### WORK REQUIRED
The lines to find are those in the entries that hold the word "valRange"; copy every one of them.

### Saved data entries
----
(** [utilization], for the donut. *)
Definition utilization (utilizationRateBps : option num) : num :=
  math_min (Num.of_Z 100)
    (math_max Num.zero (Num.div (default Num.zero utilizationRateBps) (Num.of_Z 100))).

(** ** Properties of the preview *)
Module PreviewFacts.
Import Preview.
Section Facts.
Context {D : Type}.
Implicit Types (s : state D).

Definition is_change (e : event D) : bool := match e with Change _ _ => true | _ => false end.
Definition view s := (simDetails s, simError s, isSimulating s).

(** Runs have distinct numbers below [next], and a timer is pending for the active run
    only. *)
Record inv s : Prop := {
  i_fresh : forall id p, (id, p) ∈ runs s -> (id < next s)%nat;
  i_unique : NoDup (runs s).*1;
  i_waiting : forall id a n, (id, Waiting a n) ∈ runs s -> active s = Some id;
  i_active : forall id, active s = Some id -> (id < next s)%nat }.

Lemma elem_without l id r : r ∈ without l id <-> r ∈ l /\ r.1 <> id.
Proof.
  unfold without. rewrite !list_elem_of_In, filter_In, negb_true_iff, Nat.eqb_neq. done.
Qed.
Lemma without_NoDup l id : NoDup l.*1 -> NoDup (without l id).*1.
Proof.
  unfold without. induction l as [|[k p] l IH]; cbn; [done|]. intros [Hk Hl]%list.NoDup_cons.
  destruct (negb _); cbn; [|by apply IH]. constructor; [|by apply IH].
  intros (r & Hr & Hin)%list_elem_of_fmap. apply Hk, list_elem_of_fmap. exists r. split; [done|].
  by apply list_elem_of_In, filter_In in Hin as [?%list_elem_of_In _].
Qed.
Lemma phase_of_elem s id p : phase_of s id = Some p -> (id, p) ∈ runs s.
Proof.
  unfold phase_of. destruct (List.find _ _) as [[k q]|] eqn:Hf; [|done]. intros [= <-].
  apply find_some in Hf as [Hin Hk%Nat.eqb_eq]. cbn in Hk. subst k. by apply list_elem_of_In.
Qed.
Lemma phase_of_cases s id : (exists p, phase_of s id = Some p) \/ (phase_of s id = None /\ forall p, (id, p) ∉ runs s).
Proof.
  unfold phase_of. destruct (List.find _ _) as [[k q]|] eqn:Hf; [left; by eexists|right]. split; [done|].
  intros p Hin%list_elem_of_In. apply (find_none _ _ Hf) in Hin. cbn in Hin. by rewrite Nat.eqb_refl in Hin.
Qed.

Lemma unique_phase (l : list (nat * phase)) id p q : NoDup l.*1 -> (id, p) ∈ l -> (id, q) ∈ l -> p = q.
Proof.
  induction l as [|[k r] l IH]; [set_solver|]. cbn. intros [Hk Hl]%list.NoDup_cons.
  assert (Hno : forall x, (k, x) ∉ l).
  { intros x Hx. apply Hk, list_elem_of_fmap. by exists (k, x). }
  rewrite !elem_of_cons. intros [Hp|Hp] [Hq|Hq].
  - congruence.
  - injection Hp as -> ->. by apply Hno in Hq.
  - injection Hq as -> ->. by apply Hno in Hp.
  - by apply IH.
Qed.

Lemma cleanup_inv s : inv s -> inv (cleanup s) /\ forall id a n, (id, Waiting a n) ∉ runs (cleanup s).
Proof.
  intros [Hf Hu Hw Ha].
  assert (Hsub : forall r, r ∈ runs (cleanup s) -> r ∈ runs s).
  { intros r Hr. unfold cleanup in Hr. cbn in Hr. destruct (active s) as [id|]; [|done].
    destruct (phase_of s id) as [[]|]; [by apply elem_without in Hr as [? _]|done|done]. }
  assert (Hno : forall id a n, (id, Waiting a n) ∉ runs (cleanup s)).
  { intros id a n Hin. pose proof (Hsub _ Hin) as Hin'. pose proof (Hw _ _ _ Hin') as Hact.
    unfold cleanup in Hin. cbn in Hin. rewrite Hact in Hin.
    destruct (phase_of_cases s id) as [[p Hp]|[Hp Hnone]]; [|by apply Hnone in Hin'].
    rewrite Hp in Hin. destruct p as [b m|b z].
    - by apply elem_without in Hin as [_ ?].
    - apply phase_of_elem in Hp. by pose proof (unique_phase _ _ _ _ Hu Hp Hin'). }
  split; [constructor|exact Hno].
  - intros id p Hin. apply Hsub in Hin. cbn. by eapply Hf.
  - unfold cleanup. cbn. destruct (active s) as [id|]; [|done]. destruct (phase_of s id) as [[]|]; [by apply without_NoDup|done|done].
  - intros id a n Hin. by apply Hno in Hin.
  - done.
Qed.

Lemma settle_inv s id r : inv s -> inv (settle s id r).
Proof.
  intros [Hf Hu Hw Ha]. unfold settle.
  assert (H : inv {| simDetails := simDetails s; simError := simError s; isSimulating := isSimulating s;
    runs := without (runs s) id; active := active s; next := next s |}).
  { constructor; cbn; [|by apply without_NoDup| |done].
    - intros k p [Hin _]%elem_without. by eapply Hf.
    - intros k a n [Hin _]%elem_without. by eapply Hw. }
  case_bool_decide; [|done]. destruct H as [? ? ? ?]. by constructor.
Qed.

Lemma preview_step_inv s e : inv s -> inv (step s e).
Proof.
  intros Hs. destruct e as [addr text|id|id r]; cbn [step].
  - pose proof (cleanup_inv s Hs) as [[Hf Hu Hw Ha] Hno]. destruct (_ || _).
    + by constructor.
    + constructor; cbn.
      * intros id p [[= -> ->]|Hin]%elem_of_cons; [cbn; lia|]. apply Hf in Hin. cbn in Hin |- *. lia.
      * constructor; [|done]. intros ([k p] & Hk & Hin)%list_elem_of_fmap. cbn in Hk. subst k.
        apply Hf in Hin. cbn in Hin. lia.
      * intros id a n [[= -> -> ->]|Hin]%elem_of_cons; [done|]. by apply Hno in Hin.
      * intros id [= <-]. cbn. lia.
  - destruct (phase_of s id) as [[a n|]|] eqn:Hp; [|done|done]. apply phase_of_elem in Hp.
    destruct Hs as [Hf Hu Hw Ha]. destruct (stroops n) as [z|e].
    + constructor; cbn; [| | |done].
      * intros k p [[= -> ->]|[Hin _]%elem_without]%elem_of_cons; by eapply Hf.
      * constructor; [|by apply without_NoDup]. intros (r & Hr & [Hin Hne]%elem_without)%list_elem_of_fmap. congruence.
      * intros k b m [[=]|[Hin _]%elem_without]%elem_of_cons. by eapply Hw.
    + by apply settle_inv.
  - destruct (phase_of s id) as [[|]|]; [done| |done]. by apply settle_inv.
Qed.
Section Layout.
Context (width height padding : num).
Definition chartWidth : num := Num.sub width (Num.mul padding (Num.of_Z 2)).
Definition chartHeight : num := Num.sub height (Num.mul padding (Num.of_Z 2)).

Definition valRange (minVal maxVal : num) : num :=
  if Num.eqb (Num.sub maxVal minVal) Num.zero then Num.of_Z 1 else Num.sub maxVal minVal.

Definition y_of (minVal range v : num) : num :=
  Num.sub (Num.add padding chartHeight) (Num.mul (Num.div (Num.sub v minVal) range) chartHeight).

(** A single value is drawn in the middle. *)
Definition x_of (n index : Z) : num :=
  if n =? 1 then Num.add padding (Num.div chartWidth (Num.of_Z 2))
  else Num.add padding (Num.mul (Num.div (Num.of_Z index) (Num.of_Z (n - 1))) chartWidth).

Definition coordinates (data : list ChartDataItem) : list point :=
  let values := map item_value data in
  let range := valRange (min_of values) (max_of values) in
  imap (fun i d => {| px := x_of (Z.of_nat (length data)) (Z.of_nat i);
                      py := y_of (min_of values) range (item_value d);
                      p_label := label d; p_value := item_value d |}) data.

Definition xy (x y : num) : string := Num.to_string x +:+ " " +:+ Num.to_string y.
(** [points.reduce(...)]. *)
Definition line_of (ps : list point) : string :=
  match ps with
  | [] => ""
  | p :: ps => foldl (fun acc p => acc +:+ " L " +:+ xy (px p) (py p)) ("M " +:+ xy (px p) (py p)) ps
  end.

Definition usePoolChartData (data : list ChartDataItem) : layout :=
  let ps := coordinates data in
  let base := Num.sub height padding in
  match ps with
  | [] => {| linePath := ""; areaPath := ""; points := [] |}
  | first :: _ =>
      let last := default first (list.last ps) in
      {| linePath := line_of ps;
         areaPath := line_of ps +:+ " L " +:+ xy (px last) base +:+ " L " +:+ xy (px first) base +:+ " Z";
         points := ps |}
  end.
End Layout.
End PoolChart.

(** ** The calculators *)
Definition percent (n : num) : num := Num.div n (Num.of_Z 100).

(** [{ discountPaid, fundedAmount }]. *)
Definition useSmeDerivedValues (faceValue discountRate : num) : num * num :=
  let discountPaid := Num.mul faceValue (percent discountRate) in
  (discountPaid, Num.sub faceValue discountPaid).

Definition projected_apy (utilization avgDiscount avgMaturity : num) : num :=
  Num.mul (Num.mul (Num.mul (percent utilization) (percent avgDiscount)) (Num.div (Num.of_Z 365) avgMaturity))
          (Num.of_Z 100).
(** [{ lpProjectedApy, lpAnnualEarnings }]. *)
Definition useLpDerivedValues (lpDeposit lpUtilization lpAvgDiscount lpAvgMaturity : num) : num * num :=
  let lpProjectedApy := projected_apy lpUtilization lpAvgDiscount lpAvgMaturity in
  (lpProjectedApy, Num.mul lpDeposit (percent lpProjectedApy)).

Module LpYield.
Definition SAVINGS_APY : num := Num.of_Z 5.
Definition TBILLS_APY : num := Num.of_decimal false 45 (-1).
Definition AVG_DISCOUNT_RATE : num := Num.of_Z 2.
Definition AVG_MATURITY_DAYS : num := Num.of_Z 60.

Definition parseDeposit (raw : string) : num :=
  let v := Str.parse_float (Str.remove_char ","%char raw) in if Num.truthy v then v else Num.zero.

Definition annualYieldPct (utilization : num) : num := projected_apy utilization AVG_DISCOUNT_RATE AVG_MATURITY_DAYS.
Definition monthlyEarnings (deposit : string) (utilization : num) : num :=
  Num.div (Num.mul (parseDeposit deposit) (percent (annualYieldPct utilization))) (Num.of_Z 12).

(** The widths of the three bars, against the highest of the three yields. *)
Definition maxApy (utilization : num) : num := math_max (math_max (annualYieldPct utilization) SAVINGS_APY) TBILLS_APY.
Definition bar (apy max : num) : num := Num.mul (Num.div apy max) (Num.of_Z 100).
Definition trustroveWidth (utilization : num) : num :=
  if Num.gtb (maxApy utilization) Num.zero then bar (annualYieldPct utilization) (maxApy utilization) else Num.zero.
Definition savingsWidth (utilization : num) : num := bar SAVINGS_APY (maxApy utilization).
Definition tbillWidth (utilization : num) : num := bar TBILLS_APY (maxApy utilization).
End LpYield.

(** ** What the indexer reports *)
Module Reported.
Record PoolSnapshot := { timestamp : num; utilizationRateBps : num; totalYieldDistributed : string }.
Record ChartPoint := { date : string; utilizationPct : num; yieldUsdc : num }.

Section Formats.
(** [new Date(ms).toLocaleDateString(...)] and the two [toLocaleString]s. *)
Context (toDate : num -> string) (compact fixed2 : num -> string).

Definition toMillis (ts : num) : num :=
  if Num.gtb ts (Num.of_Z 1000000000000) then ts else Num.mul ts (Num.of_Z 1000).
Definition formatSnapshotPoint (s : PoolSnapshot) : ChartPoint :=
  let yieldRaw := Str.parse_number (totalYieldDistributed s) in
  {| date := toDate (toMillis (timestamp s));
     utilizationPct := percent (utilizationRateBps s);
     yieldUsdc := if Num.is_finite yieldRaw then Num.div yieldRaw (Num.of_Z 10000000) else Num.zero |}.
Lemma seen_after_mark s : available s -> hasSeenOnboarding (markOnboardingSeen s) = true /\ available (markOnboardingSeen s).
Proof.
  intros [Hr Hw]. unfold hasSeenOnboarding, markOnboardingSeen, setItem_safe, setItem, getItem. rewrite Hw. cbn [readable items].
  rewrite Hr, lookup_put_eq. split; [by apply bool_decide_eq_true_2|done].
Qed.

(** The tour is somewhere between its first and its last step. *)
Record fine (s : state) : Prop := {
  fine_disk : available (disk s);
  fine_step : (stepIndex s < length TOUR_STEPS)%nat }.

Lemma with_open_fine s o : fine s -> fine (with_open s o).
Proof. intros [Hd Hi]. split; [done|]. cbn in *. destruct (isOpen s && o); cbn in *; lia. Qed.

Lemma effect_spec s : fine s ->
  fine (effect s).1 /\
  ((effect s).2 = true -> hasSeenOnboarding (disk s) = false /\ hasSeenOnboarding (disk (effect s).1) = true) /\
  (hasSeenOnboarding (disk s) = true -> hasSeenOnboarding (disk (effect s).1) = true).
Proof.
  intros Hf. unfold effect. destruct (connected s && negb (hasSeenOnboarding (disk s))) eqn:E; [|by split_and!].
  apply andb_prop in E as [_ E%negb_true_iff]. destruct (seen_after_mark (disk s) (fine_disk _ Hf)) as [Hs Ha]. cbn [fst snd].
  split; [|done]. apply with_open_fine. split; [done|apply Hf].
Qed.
----
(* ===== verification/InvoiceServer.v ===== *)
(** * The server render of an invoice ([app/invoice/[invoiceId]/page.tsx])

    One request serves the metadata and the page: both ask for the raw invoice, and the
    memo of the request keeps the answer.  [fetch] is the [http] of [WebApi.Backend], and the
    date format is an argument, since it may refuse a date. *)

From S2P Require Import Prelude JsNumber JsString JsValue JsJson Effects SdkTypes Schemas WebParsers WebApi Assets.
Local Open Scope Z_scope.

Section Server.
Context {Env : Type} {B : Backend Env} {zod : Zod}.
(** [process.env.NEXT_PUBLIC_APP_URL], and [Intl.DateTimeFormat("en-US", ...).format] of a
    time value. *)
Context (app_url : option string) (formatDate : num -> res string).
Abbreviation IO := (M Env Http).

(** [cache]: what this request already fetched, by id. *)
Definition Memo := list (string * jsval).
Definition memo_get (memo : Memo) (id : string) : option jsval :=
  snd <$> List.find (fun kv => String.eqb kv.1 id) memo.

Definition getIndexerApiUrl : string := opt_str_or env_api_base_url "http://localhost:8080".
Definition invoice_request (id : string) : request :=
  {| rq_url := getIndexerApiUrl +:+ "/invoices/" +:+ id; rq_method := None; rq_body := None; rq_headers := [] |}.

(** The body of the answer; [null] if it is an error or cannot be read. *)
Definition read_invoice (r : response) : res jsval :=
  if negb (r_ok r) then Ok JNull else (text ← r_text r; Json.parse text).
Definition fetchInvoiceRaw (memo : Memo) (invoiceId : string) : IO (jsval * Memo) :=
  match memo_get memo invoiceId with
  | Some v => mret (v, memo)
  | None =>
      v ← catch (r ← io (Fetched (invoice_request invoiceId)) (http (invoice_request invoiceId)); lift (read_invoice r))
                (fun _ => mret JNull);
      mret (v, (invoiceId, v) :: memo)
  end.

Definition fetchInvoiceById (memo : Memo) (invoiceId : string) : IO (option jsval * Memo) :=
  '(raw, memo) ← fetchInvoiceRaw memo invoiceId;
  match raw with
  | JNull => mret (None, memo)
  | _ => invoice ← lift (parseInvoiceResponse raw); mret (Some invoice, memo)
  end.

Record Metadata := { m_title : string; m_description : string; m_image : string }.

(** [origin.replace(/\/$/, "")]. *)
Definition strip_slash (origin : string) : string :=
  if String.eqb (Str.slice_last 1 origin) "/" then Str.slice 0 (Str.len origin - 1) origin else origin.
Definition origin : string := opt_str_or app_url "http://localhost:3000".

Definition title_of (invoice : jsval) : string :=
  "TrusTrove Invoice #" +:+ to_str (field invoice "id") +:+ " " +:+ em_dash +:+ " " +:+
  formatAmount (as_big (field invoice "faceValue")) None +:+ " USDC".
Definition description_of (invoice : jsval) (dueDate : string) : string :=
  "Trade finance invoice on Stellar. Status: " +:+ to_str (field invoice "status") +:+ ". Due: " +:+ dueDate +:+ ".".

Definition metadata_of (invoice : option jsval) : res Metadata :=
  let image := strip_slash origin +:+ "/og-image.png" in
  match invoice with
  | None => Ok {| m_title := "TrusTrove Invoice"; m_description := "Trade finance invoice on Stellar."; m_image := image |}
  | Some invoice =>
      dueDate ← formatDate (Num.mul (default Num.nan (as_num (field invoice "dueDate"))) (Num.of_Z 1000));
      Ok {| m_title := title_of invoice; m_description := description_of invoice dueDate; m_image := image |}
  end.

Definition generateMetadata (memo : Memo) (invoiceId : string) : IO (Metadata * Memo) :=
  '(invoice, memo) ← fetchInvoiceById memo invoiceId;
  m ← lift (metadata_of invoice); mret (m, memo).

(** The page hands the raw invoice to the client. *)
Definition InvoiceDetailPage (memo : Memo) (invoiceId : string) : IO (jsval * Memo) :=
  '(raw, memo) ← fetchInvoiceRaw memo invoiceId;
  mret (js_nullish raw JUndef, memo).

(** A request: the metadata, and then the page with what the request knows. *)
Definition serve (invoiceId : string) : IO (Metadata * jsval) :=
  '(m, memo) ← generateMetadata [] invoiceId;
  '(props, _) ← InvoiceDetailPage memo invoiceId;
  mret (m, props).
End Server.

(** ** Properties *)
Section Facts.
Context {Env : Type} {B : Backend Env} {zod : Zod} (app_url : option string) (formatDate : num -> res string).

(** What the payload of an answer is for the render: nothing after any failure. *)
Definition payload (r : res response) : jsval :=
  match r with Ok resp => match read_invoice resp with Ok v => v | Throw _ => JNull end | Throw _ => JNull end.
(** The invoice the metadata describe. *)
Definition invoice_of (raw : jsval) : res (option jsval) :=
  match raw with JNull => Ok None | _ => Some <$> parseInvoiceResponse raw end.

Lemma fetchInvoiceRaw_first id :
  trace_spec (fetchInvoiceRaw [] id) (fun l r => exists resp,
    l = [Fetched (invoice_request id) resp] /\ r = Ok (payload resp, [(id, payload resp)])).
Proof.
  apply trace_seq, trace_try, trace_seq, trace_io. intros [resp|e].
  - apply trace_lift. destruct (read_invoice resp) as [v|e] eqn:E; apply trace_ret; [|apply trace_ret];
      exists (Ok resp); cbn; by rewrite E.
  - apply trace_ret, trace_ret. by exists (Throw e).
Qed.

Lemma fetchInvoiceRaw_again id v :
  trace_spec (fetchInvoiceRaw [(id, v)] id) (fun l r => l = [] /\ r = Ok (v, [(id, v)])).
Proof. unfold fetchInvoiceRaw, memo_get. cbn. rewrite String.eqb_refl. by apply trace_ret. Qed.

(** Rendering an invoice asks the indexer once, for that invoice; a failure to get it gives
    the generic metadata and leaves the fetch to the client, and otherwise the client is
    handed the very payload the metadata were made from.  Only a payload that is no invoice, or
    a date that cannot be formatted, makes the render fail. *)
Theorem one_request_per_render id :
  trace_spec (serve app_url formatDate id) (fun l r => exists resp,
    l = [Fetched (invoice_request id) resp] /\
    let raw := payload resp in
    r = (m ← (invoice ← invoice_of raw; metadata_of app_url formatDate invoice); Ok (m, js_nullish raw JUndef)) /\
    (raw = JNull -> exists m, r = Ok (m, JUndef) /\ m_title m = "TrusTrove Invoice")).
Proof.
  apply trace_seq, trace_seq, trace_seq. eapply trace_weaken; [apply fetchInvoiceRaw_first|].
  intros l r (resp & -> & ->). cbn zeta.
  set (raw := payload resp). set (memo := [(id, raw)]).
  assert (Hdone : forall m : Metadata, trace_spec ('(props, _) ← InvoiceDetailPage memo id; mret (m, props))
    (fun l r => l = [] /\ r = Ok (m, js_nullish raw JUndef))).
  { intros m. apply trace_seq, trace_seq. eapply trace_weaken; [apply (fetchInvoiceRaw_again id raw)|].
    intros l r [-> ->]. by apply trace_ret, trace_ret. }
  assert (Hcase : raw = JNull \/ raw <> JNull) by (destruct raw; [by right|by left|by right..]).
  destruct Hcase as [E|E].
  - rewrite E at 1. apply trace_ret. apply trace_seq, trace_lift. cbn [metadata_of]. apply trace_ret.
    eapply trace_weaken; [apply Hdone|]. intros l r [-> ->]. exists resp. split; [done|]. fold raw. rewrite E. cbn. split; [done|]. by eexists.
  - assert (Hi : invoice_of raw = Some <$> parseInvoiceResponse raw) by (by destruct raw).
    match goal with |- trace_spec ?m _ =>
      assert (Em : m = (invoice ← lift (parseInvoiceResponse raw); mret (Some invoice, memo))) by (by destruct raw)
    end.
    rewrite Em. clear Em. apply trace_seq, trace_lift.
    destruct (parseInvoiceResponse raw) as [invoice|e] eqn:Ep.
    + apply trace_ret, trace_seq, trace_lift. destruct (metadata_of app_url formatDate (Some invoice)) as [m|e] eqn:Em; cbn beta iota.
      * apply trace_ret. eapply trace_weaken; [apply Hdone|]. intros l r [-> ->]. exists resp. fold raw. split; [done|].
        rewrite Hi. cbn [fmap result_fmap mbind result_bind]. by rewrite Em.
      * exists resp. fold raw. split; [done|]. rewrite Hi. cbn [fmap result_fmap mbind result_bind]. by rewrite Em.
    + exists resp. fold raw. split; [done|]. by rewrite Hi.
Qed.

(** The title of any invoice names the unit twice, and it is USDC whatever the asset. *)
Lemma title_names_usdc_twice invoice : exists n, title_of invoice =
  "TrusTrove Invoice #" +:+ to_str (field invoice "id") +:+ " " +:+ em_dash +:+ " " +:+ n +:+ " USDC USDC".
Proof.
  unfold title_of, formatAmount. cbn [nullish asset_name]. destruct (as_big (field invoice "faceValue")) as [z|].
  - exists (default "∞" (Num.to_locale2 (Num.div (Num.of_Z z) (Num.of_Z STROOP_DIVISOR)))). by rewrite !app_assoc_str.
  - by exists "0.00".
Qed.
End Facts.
----
### TASK ANSWER
Definition valRange (minVal maxVal : num) : num :=
  let range := valRange (min_of values) (max_of values) in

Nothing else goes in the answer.